◆ EXERCISE GOAL
Retype every entry below without altering anything.

◆ Stored items
(** ** Selector *)

(** The scan of [np.argmin], started on a running minimum [m] found at
    [mi]: either the minimum stays, and no element is below it, or it moves
    to the first position of the least element. *)
Lemma argmin_loop_spec (l : list Qc) : ∀ (m : Qc) (mi i : nat),
  (Numpy.argmin_loop (fnum m) mi i (fnum <$> l) = mi ∧ ∀ x, x ∈ l → m ≤ x) ∨
  (∃ j y, Numpy.argmin_loop (fnum m) mi i (fnum <$> l) = (i + j)%nat ∧
          l !! j = Some y ∧ y < m ∧
          (∀ j' x, (j' < j)%nat → l !! j' = Some x → y < x) ∧
          (∀ x, x ∈ l → y ≤ x)).
Proof.
  induction l as [|x l IH]; intros m mi i.
  - left. split; [done|]. intros x Hx. by apply elem_of_nil in Hx.
  - rewrite fmap_cons. cbn [Numpy.argmin_loop Numpy.fge].
    destruct (decide (m ≤ x)) as [Hmx|Hmx].
    + rewrite bool_decide_eq_true_2 by done.
      destruct (IH m mi (S i))
        as [[Hk Hall]|(j & y & Hk & Hj & Hlt & Hearly & Hall)]; rewrite Hk.
      * left. split; [done|]. intros z [->|Hz]%elem_of_cons; auto.
      * right. exists (S j), y. split_and!; [lia|done|done|..].
        -- intros [|j'] z Hj' Hz; simpl in Hz.
           ++ injection Hz as <-. eapply Qclt_le_trans; eauto.
           ++ apply (Hearly j'); [lia|done].
        -- intros z [->|Hz]%elem_of_cons; auto.
           apply Qclt_le_weak. eapply Qclt_le_trans; eauto.
    + rewrite bool_decide_eq_false_2 by done.
      apply Qcnot_le_lt in Hmx.
      destruct (IH x i (S i))
        as [[Hk Hall]|(j & y & Hk & Hj & Hlt & Hearly & Hall)]; rewrite Hk.
      * right. exists 0%nat, x. split_and!; [lia|done|done|..].
        -- intros j' z Hj'. lia.
        -- intros z [->|Hz]%elem_of_cons; auto using Qcle_refl.
      * right. exists (S j), y. split_and!; [lia|done|..].
        -- eapply Qclt_trans; eauto.
        -- intros [|j'] z Hj' Hz; simpl in Hz.
           ++ by injection Hz as <-.
           ++ apply (Hearly j'); [lia|done].
        -- intros z [->|Hz]%elem_of_cons; auto. by apply Qclt_le_weak.
Qed.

◆ FINAL ANSWER
(** ** Selector *)

(** The scan of [np.argmin], started on a running minimum [m] found at
    [mi]: either the minimum stays, and no element is below it, or it moves
    to the first position of the least element. *)
Lemma argmin_loop_spec (l : list Qc) : ∀ (m : Qc) (mi i : nat),
  (Numpy.argmin_loop (fnum m) mi i (fnum <$> l) = mi ∧ ∀ x, x ∈ l → m ≤ x) ∨
  (∃ j y, Numpy.argmin_loop (fnum m) mi i (fnum <$> l) = (i + j)%nat ∧
          l !! j = Some y ∧ y < m ∧
          (∀ j' x, (j' < j)%nat → l !! j' = Some x → y < x) ∧
          (∀ x, x ∈ l → y ≤ x)).
Proof.
  induction l as [|x l IH]; intros m mi i.
  - left. split; [done|]. intros x Hx. by apply elem_of_nil in Hx.
  - rewrite fmap_cons. cbn [Numpy.argmin_loop Numpy.fge].
    destruct (decide (m ≤ x)) as [Hmx|Hmx].
    + rewrite bool_decide_eq_true_2 by done.
      destruct (IH m mi (S i))
        as [[Hk Hall]|(j & y & Hk & Hj & Hlt & Hearly & Hall)]; rewrite Hk.
      * left. split; [done|]. intros z [->|Hz]%elem_of_cons; auto.
      * right. exists (S j), y. split_and!; [lia|done|done|..].
        -- intros [|j'] z Hj' Hz; simpl in Hz.
           ++ injection Hz as <-. eapply Qclt_le_trans; eauto.
           ++ apply (Hearly j'); [lia|done].
        -- intros z [->|Hz]%elem_of_cons; auto.
           apply Qclt_le_weak. eapply Qclt_le_trans; eauto.
    + rewrite bool_decide_eq_false_2 by done.
      apply Qcnot_le_lt in Hmx.
      destruct (IH x i (S i))
        as [[Hk Hall]|(j & y & Hk & Hj & Hlt & Hearly & Hall)]; rewrite Hk.
      * right. exists 0%nat, x. split_and!; [lia|done|done|..].
        -- intros j' z Hj'. lia.
        -- intros z [->|Hz]%elem_of_cons; auto using Qcle_refl.
      * right. exists (S j), y. split_and!; [lia|done|..].
        -- eapply Qclt_trans; eauto.
        -- intros [|j'] z Hj' Hz; simpl in Hz.
           ++ by injection Hz as <-.
           ++ apply (Hearly j'); [lia|done].
        -- intros z [->|Hz]%elem_of_cons; auto. by apply Qclt_le_weak.
Qed.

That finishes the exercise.